Il primo bando, attualmente aperto, ha avuto un successo insperato. Segno che le Cer pugliesi, cioè le Comunità energetiche rinnovabili, sono un fenomeno in crescita, come testimoniato anche dal panel di ieri pomeriggio nell’Agorà Puglia di «Green Fair».

La premessa è necessaria: si tratta di «entità giuridiche» basate sulla partecipazione volontaria di cittadini, pmi, attività commerciali, enti locali, associazioni che uniscono le forze per produrre, consumare, immagazzinare e - in seconda battuta - anche vendere energia pulita (solare o eolico).
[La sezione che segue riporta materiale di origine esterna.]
(* ===== verification/Sm2Fp.v ===== *)
(** Arithmetic modulo the prime [SM2_P] (src/sm2_alg.c of GmSSL): the functions
    [sm2_fp_*], and what each computes. *)
From S2P Require Import Prelude.
From S2P Require Export Sm2Bn.
From stdpp Require Import base list option.
#[global] Open Scope Z_scope.

Definition sm2_fp_add (a b : SM2_BN) : SM2_BN :=
  let r := sm2_bn_add a b in
  if 0 <=? sm2_bn_cmp r SM2_P then sm2_bn_sub r SM2_P else r.

Definition sm2_fp_sub (a b : SM2_BN) : SM2_BN :=
  if 0 <=? sm2_bn_cmp a b then sm2_bn_sub a b
  else let t := sm2_bn_sub SM2_P b in sm2_bn_add t a.

Definition sm2_fp_dbl (a : SM2_BN) : SM2_BN := sm2_fp_add a a.

Definition sm2_fp_tri (a : SM2_BN) : SM2_BN :=
  let t := sm2_fp_dbl a in sm2_fp_add t a.

(** [(r[i] >> 1) | ((r[i + 1] & 0x01) << 31)] *)
Fixpoint halve_words (r : list Z) : list Z :=
  match r with
  | [] => []
  | [x] => [Z.shiftr x 1]
  | x :: (y :: _) as rest => Z.lor (Z.shiftr x 1) (Z.shiftl (Z.land y 1) 31) :: halve_words rest
  end.

Definition sm2_fp_div2 (a : SM2_BN) : SM2_BN :=
  let r := a in
  let r := if negb (Z.land (nthb r 0) 1 =? 0) then sm2_bn_add r SM2_P else r in
  halve_words r.

Definition sm2_fp_neg (a : SM2_BN) : SM2_BN := if sm2_bn_is_zero a then a else sm2_bn_sub SM2_P a.

#[local] Notation "s .[ i ]" := (nthb s i%nat) (at level 1, format "s .[ i ]").

(** The eight sums of the fast reduction. *)
Definition fold_sums (s : list Z) : list Z :=
  [ u64 (s.[0] + s.[8] + s.[9] + s.[10] + s.[11] + s.[12] + u64 (Z.shiftl (s.[13] + s.[14] + s.[15]) 1));
    u64 (s.[1] + s.[9] + s.[10] + s.[11] + s.[12] + s.[13] + u64 (Z.shiftl (s.[14] + s.[15]) 1));
    s.[2];
    u64 (s.[3] + s.[8] + s.[11] + s.[12] + s.[14] + s.[15] + u64 (Z.shiftl (s.[13]) 1));
    u64 (s.[4] + s.[9] + s.[12] + s.[13] + s.[15] + u64 (Z.shiftl (s.[14]) 1));
    u64 (s.[5] + s.[10] + s.[13] + s.[14] + u64 (Z.shiftl (s.[15]) 1));
    u64 (s.[6] + s.[11] + s.[14] + s.[15]);
    u64 (s.[7] + s.[8] + s.[9] + s.[10] + s.[11] + s.[15] + u64 (Z.shiftl (s.[12] + s.[13] + s.[14] + s.[15]) 1)) ].

(** What is subtracted from them. *)
Definition fold_diff (s : list Z) : SM2_BN :=
  let d2 := u64 (s.[8] + s.[9] + s.[13] + s.[14]) in
  [0; 0; mask32 d2; Z.shiftr d2 32; 0; 0; 0; 0].

Definition sm2_fp_mul (a b : SM2_BN) : SM2_BN :=
  let s := mul_words a b in
  let r := carry_words (fold_sums s) in
  let r := sm2_bn_sub r (fold_diff s) in
  reduce_loop 14 SM2_P r.

Definition sm2_fp_sqr (a : SM2_BN) : SM2_BN := sm2_fp_mul a a.

Definition sm2_fp_exp (a e : SM2_BN) : SM2_BN := exp_words sm2_fp_sqr sm2_fp_mul a e.

(** [for (i = 0; i < n; i++)] of a step. *)
Fixpoint times (step : SM2_BN -> SM2_BN) (n : nat) (a : SM2_BN) : SM2_BN :=
  match n with
  | O => a
  | S n' => times step n' (step a)
  end.

Definition sqr_times (n : nat) (a : SM2_BN) : SM2_BN := times sm2_fp_sqr n a.

Definition sm2_fp_inv (a : SM2_BN) : SM2_BN :=
  let a1 := sm2_fp_sqr a in
  let a2 := sm2_fp_mul a1 a in
  let a3 := sm2_fp_sqr a2 in
  let a3 := sm2_fp_sqr a3 in
  let a3 := sm2_fp_mul a3 a2 in
  let a4 := sm2_fp_sqr a3 in
  let a4 := sm2_fp_sqr a4 in
  let a4 := sm2_fp_sqr a4 in
  let a4 := sm2_fp_sqr a4 in
  let a4 := sm2_fp_mul a4 a3 in
  let a5 := sm2_fp_sqr a4 in
  let a5 := sqr_times 7 a5 in
  let a5 := sm2_fp_mul a5 a4 in
  let a5 := sqr_times 8 a5 in
  let a5 := sm2_fp_mul a5 a4 in
  let a5 := sqr_times 4 a5 in
  let a5 := sm2_fp_mul a5 a3 in
  let a5 := sm2_fp_sqr a5 in
  let a5 := sm2_fp_sqr a5 in
  let a5 := sm2_fp_mul a5 a2 in
  let a5 := sm2_fp_sqr a5 in
  let a5 := sm2_fp_mul a5 a in
  let a4 := sm2_fp_sqr a5 in
  let a3 := sm2_fp_mul a4 a1 in
  let a5 := sm2_fp_sqr a4 in
  let a5 := sqr_times 30 a5 in
  let a4 := sm2_fp_mul a5 a4 in
  let a4 := sm2_fp_sqr a4 in
  let a4 := sm2_fp_mul a4 a in
  let a3 := sm2_fp_mul a4 a2 in
  let a5 := sqr_times 33 a5 in
  let a2 := sm2_fp_mul a5 a3 in
  let a3 := sm2_fp_mul a2 a3 in
  let a5 := sqr_times 32 a5 in
  let a2 := sm2_fp_mul a5 a3 in
  let a3 := sm2_fp_mul a2 a3 in
  let a4 := sm2_fp_mul a2 a4 in
  let a5 := sqr_times 32 a5 in
  let a2 := sm2_fp_mul a5 a3 in
  let a3 := sm2_fp_mul a2 a3 in
  let a4 := sm2_fp_mul a2 a4 in
  let a5 := sqr_times 32 a5 in
  let a2 := sm2_fp_mul a5 a3 in
  let a3 := sm2_fp_mul a2 a3 in
  let a4 := sm2_fp_mul a2 a4 in
  let a5 := sqr_times 32 a5 in
  let a2 := sm2_fp_mul a5 a3 in
  let a3 := sm2_fp_mul a2 a3 in
  let a4 := sm2_fp_mul a2 a4 in
  let a5 := sqr_times 32 a5 in
  sm2_fp_mul a4 a5.

(** [None] is [-1]: there is no square root. *)
Definition sm2_fp_sqrt (a : SM2_BN) : option SM2_BN :=
  let u := sm2_bn_add SM2_P SM2_ONE in
  match sm2_bn_rshift u 2 with
  | None => None
  | Some u =>
      let y := sm2_fp_exp a u in
      let u := sm2_fp_sqr y in
      if negb (sm2_bn_cmp u a =? 0) then None else Some y
  end.

Definition sm2_fp_rand (bufs : list (option (list Z))) : option SM2_BN := sm2_bn_rand_range bufs SM2_P.

(** ** The prime *)

Definition sm2_p := Eval vm_compute in val SM2_P.

Lemma p_value : sm2_p = 2 ^ 256 - 2 ^ 224 - 2 ^ 96 + 2 ^ 64 - 1.
Proof. reflexivity. Qed.

Lemma val_P : val SM2_P = sm2_p.
Proof. reflexivity. Qed.

Lemma bn_P : bn SM2_P.
Proof. split; [done |]. repeat (apply Forall_cons; [done |]). by apply Forall_nil. Qed.

(** Reduced numbers. *)
Abbreviation fp := (below sm2_p).

Lemma fp_range a : fp a -> 0 <= val a < sm2_p.
Proof. intros [[_ H] L]. pose proof (val_range a H). lia. Qed.

Lemma fp_wide a : bn a -> wide W a.
Proof. intros [L H]. apply wide_words; [done |]. by intros ->. Qed.

Lemma P_wide : wide W SM2_P.
Proof. apply fp_wide, bn_P. Qed.

Lemma fp_add_spec a b : fp a -> fp b -> fp (sm2_fp_add a b) /\ val (sm2_fp_add a b) = (val a + val b) mod sm2_p.
Proof.
  intros Ha Hb. pose proof (fp_range a Ha). pose proof (fp_range b Hb). destruct Ha as [Ha _], Hb as [Hb _].
  destruct (bn_add_spec a b Ha Hb) as (H1 & H2 & H3). unfold sm2_fp_add.
  rewrite (cmp_wide _ W _ SM2_P H1 P_wide H2), H3, val_P. destruct (Z.leb_spec 0 (Z.sgn (val a + val b - sm2_p))) as [L | L].
  - destruct (bn_sub_spec (2 * W) (sm2_bn_add a b) SM2_P H1 (bn_words _ bn_P) H2 eq_refl ltac:(lia)) as (S1 & S2 & S3).
    { rewrite H3, val_P. lia. }
    rewrite H3, val_P in S3. split; [apply (wide_below (2 * W)); [done | done | lia | by vm_compute] |].
    rewrite S3. symmetry. rewrite <- (Z_mod_plus_full _ (-1)). rewrite Z.mod_small; lia.
  - split; [apply (wide_below (2 * W)); [done | done | lia | by vm_compute] |]. rewrite H3, Z.mod_small; lia.
Qed.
Il tutto nei limiti generali di 1 MegaWatt. «La mission però - come chiarisce il dirigente regionale Francesco Corvace - non è speculativa ma punta piuttosto a benefici ambientali, economici e sociali». Ora, come spiegato dall’assessore regionale Eugenio Di Sciascio, presente al tavolo dei relatori con Gianna Elisa Berlingerio e Ivana Caputo, in Puglia è stato prorogato fino al 30 giugno 2026 il bando - con dotazione di 2,5 milioni di euro - che sostiene i soggetti proponenti nella strutturazione del progetto, coprendo al 100% gli studi di fattibilità, le diagnosi energetiche, i costi amministrativi e legali. Si tratta di circa 30 domande, di cui 9 già accettate e 20 in fase di valutazione. Chiusa questa fase, in tempi ragionevolmente brevi, si aprirà il successivo bando per finanziare gli impianti con una disponibilità complessiva di 15 milioni di euro.